Your goal ▸ Given the records below, set each one down again exactly as it reads.

Material to process ▸
Lemma range_entries m h lo hi es pids start last t fuel :
  holds m h (root_page_id t) lo hi es pids → linked m (tree_leaves m h (root_page_id t)) →
  at_nodes t m → (h ≤ fuel)%nat → (length es < fuel)%nat →
  ∃ t', at_nodes t' m ∧ same_tree t t' ∧
    rangeQueryWithKeys fuel start last t = Some (t', List.filter (in_interval start last) es).
Proof.
  intros Hh Hlk Ht Hf Hlen.
  destruct (findFirst_spec m h lo hi es pids start t fuel Hh Hlk Ht Hf) as (t1 & it & Hff & Ht1 & Hs1 & Hst).
  assert (length (drop_below start es) ≤ length es)%nat as Hle
    by (clear; induction es as [|e es IH]; cbn; [lia|destruct (key_ltb e.1 start); cbn; lia]).
  destruct (range_loop_spec m last _ it t1 fuel Hst Ht1) as (t2 & Hr & Ht2 & Hs2); [lia|].
  rewrite range_filter in Hr by (by eapply holds_sorted).
  exists t2. split; [done|]. split; [by eapply same_tree_trans|].
  unfold rangeQueryWithKeys. by rewrite (M_bind_eq _ _ _ _ _ Hff).
Qed.


End Range.

(** ** The index that the constructor makes *)

Section NewTree.
Context {K : Type} `{HK : Key K} `{HL : !KeyLaws K} {T : Type} `{HN : NodeStore K T}.
Context `{HNL : !NodeStoreLaws K T} `{HR : !IntRemove K}.
Implicit Types (t : BTree T) (n : BTreeNode K) (m : gmap Z (BTreeNode K)) (key : K).
Hypothesis default_ok : kok kdefault.

(** The root has no keys and no children, and is not a leaf. *)
Definition empty_root t m : Prop :=
  at_nodes t m ∧ root_page_id t ≠ INVALID_PAGE_ID ∧
  ∃ n, m !! root_page_id t = Some n ∧ ndirty n = false ∧ isLeaf n = false ∧
    key_count (nheader n) = 0%nat ∧ child_count (nheader n) = 0%nat.

Lemma storable_new pid type :
  type ∈ [BTreeNodeType.LEAF; BTreeNodeType.INTERNAL; BTreeNodeType.ROOT] →
  storable (mark_node_dirty (BTreeNode_new pid type)).
Proof.
  intros Ht. assert (fits 64 INVALID_PAGE_ID) as Hi by (unfold fits, INVALID_PAGE_ID; lia).
  constructor; cbn [mark_node_dirty BTreeNode_new keys values children nheader].
  - constructor; cbn [mark_node_dirty BTreeNode_new keys values children nheader key_count];
      rewrite ?length_replicate; try done; try lia.
  - constructor; cbn; [done|lia|lia|done..|unfold fits; lia].
  - by apply Forall_replicate.
  - apply Forall_replicate. unfold fits. lia.
  - by apply Forall_replicate.
Qed.

(** The root that is made of a new leaf. *)
Lemma new_root_storable pid :
  storable (setNodeType BTreeNodeType.ROOT (stored_node (mark_node_dirty (BTreeNode_new pid BTreeNodeType.LEAF)))).
Proof.
  destruct (storable_new pid BTreeNodeType.LEAF) as [[Hk Hv Hc Hcnt Hs] [] Hkk Hvv Hcc]; [by left|].
  constructor; [by constructor| |done..].
  constructor; try done. cbn. right. right. by left.
Qed.

Lemma BTree_open_new config s s0 :
  ns_load 0 s = Some (s0, None) → ns_ok s0 → ns_room s0 →
  ∃ t m, BTree_open config s = Some (t, ()) ∧ empty_root t m ∧ bt_config t = config.
Proof.
  intros Hload Hok Hroom.
  destruct (ns_create_law s0 Hok Hroom) as (s1 & pid & n0 & Hc & Hok1 & Hpid & _ & Hm1).
  set (t0 := mkBTree s 0 config IndexStats_zero).
  set (t1 := set_bt_store s1 (set_bt_store s0 t0)).
  assert (at_nodes t1 (<[pid := n0]> (ns_nodes s0))) as Ht1 by done.
  destruct (releaseNode_dirty t1 _ (mark_node_dirty (BTreeNode_new pid BTreeNodeType.LEAF)) Ht1 eq_refl)
    as (t2 & Hr2 & Ht2 & [_ Hcfg2] & _); [apply storable_new; by left|cbn; rewrite lookup_insert_eq; eauto|].
  cbn [node_id mark_node_dirty BTreeNode_new] in Ht2. rewrite insert_insert_eq in Ht2.
  set (n1 := stored_node _) in Ht2.
  set (t3 := mkBTree (bt_store t2) pid (bt_config t2) (add_nodes 1 1 0 (bt_stats t2))).
  assert (at_nodes t3 (<[pid := n1]> (ns_nodes s0))) as Ht3 by done.
  destruct (getNode_at t3 _ pid n1 Ht3) as (t4 & Hg4 & Ht4 & [Hroot4 Hcfg4] & _);
    [apply lookup_insert_eq|done|].
  destruct (releaseNode_dirty t4 _ (setNodeType BTreeNodeType.ROOT n1) Ht4 eq_refl)
    as (t5 & Hr5 & Ht5 & [Hroot5 Hcfg5] & _); [apply new_root_storable|cbn; rewrite lookup_insert_eq; eauto|].
  cbn [node_id setNodeType n1 stored_node mark_node_dirty BTreeNode_new] in Ht5.
  rewrite insert_insert_eq in Ht5.
  eexists (mkBTree (bt_store t5) (root_page_id t5) (bt_config t5) (set_height 1 (bt_stats t5))), _.
  split; [|split].
  - unfold BTree_open.
    assert (getNode 0 t0 = Some (set_bt_store s0 t0, None)) as Hg0.
    { unfold getNode. rewrite decide_False by done. change (bt_store t0) with s. by rewrite Hload. }
    rewrite (M_bind_eq _ _ _ _ _ Hg0). unfold createNode.
    assert (new_page (set_bt_store s0 t0) = Some (t1, pid)) as Hnp.
    { unfold new_page. change (bt_store (set_bt_store s0 t0)) with s0. by rewrite Hc. }
    assert ((pid ← new_page; releaseNode (mark_node_dirty (BTreeNode_new pid BTreeNodeType.LEAF)) ;;
      (if decide (BTreeNodeType.LEAF = BTreeNodeType.LEAF) then count (add_nodes 1 1 0)
       else count (add_nodes 1 0 1)) ;; mret pid) (set_bt_store s0 t0) =
      Some (mkBTree (bt_store t2) (root_page_id t2) (bt_config t2) (add_nodes 1 1 0 (bt_stats t2)), pid))
      as Hcn.
    { rewrite (M_bind_eq _ _ _ _ _ Hnp), (M_bind_eq _ _ _ _ _ Hr2). done. }
    rewrite (M_bind_eq _ _ _ _ _ Hcn). 
    rewrite (M_bind_eq _ (set_root pid) (mkBTree (bt_store t2) (root_page_id t2) (bt_config t2)
      (add_nodes 1 1 0 (bt_stats t2))) t3 () eq_refl).
    rewrite (M_bind_eq _ _ _ _ _ Hg4). rewrite (M_bind_eq _ _ _ _ _ Hr5). done.
  - split; [exact Ht5|]. cbn [root_page_id]. rewrite Hroot5, Hroot4. cbn [t3 root_page_id].
    split; [done|]. eexists. split; [apply lookup_insert_eq|]. done.
  - cbn [bt_config]. rewrite Hcfg5, Hcfg4. cbn [t3 bt_config]. by rewrite Hcfg2.
Qed.

(** Insertions of a list of entries, with their statuses. *)
Fixpoint insert_list (fuel : nat) (l : list (K * Z)) : M (list StatusCode) :=
  match l with
  | [] => mret []
  | e :: l' =>
      status ← btree_insert fuel e.1 e.2;
      rest ← insert_list fuel l';
      mret (status :: rest)
  end.

Lemma empty_root_child n key :
  isLeaf n = false → key_count (nheader n) = 0%nat → child_count (nheader n) = 0%nat →
  findKeyIndex n key = Some (-1) ∧ findChildIndex n key = Some 0 ∧ getChild n 0 = INVALID_PAGE_ID.
Proof.
  intros Hl Hk Hc.
  assert (findKeyIndex n key = Some (-1)) as Hf by (unfold findKeyIndex; by rewrite Hk).
  split; [done|]. unfold findChildIndex, getChild. rewrite Hl, Hf, Hc. done.
Qed.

Answer for this exercise ▸
Lemma range_entries m h lo hi es pids start last t fuel :
  holds m h (root_page_id t) lo hi es pids → linked m (tree_leaves m h (root_page_id t)) →
  at_nodes t m → (h ≤ fuel)%nat → (length es < fuel)%nat →
  ∃ t', at_nodes t' m ∧ same_tree t t' ∧
    rangeQueryWithKeys fuel start last t = Some (t', List.filter (in_interval start last) es).
Proof.
  intros Hh Hlk Ht Hf Hlen.
  destruct (findFirst_spec m h lo hi es pids start t fuel Hh Hlk Ht Hf) as (t1 & it & Hff & Ht1 & Hs1 & Hst).
  assert (length (drop_below start es) ≤ length es)%nat as Hle
    by (clear; induction es as [|e es IH]; cbn; [lia|destruct (key_ltb e.1 start); cbn; lia]).
  destruct (range_loop_spec m last _ it t1 fuel Hst Ht1) as (t2 & Hr & Ht2 & Hs2); [lia|].
  rewrite range_filter in Hr by (by eapply holds_sorted).
  exists t2. split; [done|]. split; [by eapply same_tree_trans|].
  unfold rangeQueryWithKeys. by rewrite (M_bind_eq _ _ _ _ _ Hff).
Qed.


End Range.

(** ** The index that the constructor makes *)

Section NewTree.
Context {K : Type} `{HK : Key K} `{HL : !KeyLaws K} {T : Type} `{HN : NodeStore K T}.
Context `{HNL : !NodeStoreLaws K T} `{HR : !IntRemove K}.
Implicit Types (t : BTree T) (n : BTreeNode K) (m : gmap Z (BTreeNode K)) (key : K).
Hypothesis default_ok : kok kdefault.

(** The root has no keys and no children, and is not a leaf. *)
Definition empty_root t m : Prop :=
  at_nodes t m ∧ root_page_id t ≠ INVALID_PAGE_ID ∧
  ∃ n, m !! root_page_id t = Some n ∧ ndirty n = false ∧ isLeaf n = false ∧
    key_count (nheader n) = 0%nat ∧ child_count (nheader n) = 0%nat.

Lemma storable_new pid type :
  type ∈ [BTreeNodeType.LEAF; BTreeNodeType.INTERNAL; BTreeNodeType.ROOT] →
  storable (mark_node_dirty (BTreeNode_new pid type)).
Proof.
  intros Ht. assert (fits 64 INVALID_PAGE_ID) as Hi by (unfold fits, INVALID_PAGE_ID; lia).
  constructor; cbn [mark_node_dirty BTreeNode_new keys values children nheader].
  - constructor; cbn [mark_node_dirty BTreeNode_new keys values children nheader key_count];
      rewrite ?length_replicate; try done; try lia.
  - constructor; cbn; [done|lia|lia|done..|unfold fits; lia].
  - by apply Forall_replicate.
  - apply Forall_replicate. unfold fits. lia.
  - by apply Forall_replicate.
Qed.

(** The root that is made of a new leaf. *)
Lemma new_root_storable pid :
  storable (setNodeType BTreeNodeType.ROOT (stored_node (mark_node_dirty (BTreeNode_new pid BTreeNodeType.LEAF)))).
Proof.
  destruct (storable_new pid BTreeNodeType.LEAF) as [[Hk Hv Hc Hcnt Hs] [] Hkk Hvv Hcc]; [by left|].
  constructor; [by constructor| |done..].
  constructor; try done. cbn. right. right. by left.
Qed.

Lemma BTree_open_new config s s0 :
  ns_load 0 s = Some (s0, None) → ns_ok s0 → ns_room s0 →
  ∃ t m, BTree_open config s = Some (t, ()) ∧ empty_root t m ∧ bt_config t = config.
Proof.
  intros Hload Hok Hroom.
  destruct (ns_create_law s0 Hok Hroom) as (s1 & pid & n0 & Hc & Hok1 & Hpid & _ & Hm1).
  set (t0 := mkBTree s 0 config IndexStats_zero).
  set (t1 := set_bt_store s1 (set_bt_store s0 t0)).
  assert (at_nodes t1 (<[pid := n0]> (ns_nodes s0))) as Ht1 by done.
  destruct (releaseNode_dirty t1 _ (mark_node_dirty (BTreeNode_new pid BTreeNodeType.LEAF)) Ht1 eq_refl)
    as (t2 & Hr2 & Ht2 & [_ Hcfg2] & _); [apply storable_new; by left|cbn; rewrite lookup_insert_eq; eauto|].
  cbn [node_id mark_node_dirty BTreeNode_new] in Ht2. rewrite insert_insert_eq in Ht2.
  set (n1 := stored_node _) in Ht2.
  set (t3 := mkBTree (bt_store t2) pid (bt_config t2) (add_nodes 1 1 0 (bt_stats t2))).
  assert (at_nodes t3 (<[pid := n1]> (ns_nodes s0))) as Ht3 by done.
  destruct (getNode_at t3 _ pid n1 Ht3) as (t4 & Hg4 & Ht4 & [Hroot4 Hcfg4] & _);
    [apply lookup_insert_eq|done|].
  destruct (releaseNode_dirty t4 _ (setNodeType BTreeNodeType.ROOT n1) Ht4 eq_refl)
    as (t5 & Hr5 & Ht5 & [Hroot5 Hcfg5] & _); [apply new_root_storable|cbn; rewrite lookup_insert_eq; eauto|].
  cbn [node_id setNodeType n1 stored_node mark_node_dirty BTreeNode_new] in Ht5.
  rewrite insert_insert_eq in Ht5.
  eexists (mkBTree (bt_store t5) (root_page_id t5) (bt_config t5) (set_height 1 (bt_stats t5))), _.
  split; [|split].
  - unfold BTree_open.
    assert (getNode 0 t0 = Some (set_bt_store s0 t0, None)) as Hg0.
    { unfold getNode. rewrite decide_False by done. change (bt_store t0) with s. by rewrite Hload. }
    rewrite (M_bind_eq _ _ _ _ _ Hg0). unfold createNode.
    assert (new_page (set_bt_store s0 t0) = Some (t1, pid)) as Hnp.
    { unfold new_page. change (bt_store (set_bt_store s0 t0)) with s0. by rewrite Hc. }
    assert ((pid ← new_page; releaseNode (mark_node_dirty (BTreeNode_new pid BTreeNodeType.LEAF)) ;;
      (if decide (BTreeNodeType.LEAF = BTreeNodeType.LEAF) then count (add_nodes 1 1 0)
       else count (add_nodes 1 0 1)) ;; mret pid) (set_bt_store s0 t0) =
      Some (mkBTree (bt_store t2) (root_page_id t2) (bt_config t2) (add_nodes 1 1 0 (bt_stats t2)), pid))
      as Hcn.
    { rewrite (M_bind_eq _ _ _ _ _ Hnp), (M_bind_eq _ _ _ _ _ Hr2). done. }
    rewrite (M_bind_eq _ _ _ _ _ Hcn). 
    rewrite (M_bind_eq _ (set_root pid) (mkBTree (bt_store t2) (root_page_id t2) (bt_config t2)
      (add_nodes 1 1 0 (bt_stats t2))) t3 () eq_refl).
    rewrite (M_bind_eq _ _ _ _ _ Hg4). rewrite (M_bind_eq _ _ _ _ _ Hr5). done.
  - split; [exact Ht5|]. cbn [root_page_id]. rewrite Hroot5, Hroot4. cbn [t3 root_page_id].
    split; [done|]. eexists. split; [apply lookup_insert_eq|]. done.
  - cbn [bt_config]. rewrite Hcfg5, Hcfg4. cbn [t3 bt_config]. by rewrite Hcfg2.
Qed.

(** Insertions of a list of entries, with their statuses. *)
Fixpoint insert_list (fuel : nat) (l : list (K * Z)) : M (list StatusCode) :=
  match l with
  | [] => mret []
  | e :: l' =>
      status ← btree_insert fuel e.1 e.2;
      rest ← insert_list fuel l';
      mret (status :: rest)
  end.

Lemma empty_root_child n key :
  isLeaf n = false → key_count (nheader n) = 0%nat → child_count (nheader n) = 0%nat →
  findKeyIndex n key = Some (-1) ∧ findChildIndex n key = Some 0 ∧ getChild n 0 = INVALID_PAGE_ID.
Proof.
  intros Hl Hk Hc.
  assert (findKeyIndex n key = Some (-1)) as Hf by (unfold findKeyIndex; by rewrite Hk).
  split; [done|]. unfold findChildIndex, getChild. rewrite Hl, Hf, Hc. done.
Qed.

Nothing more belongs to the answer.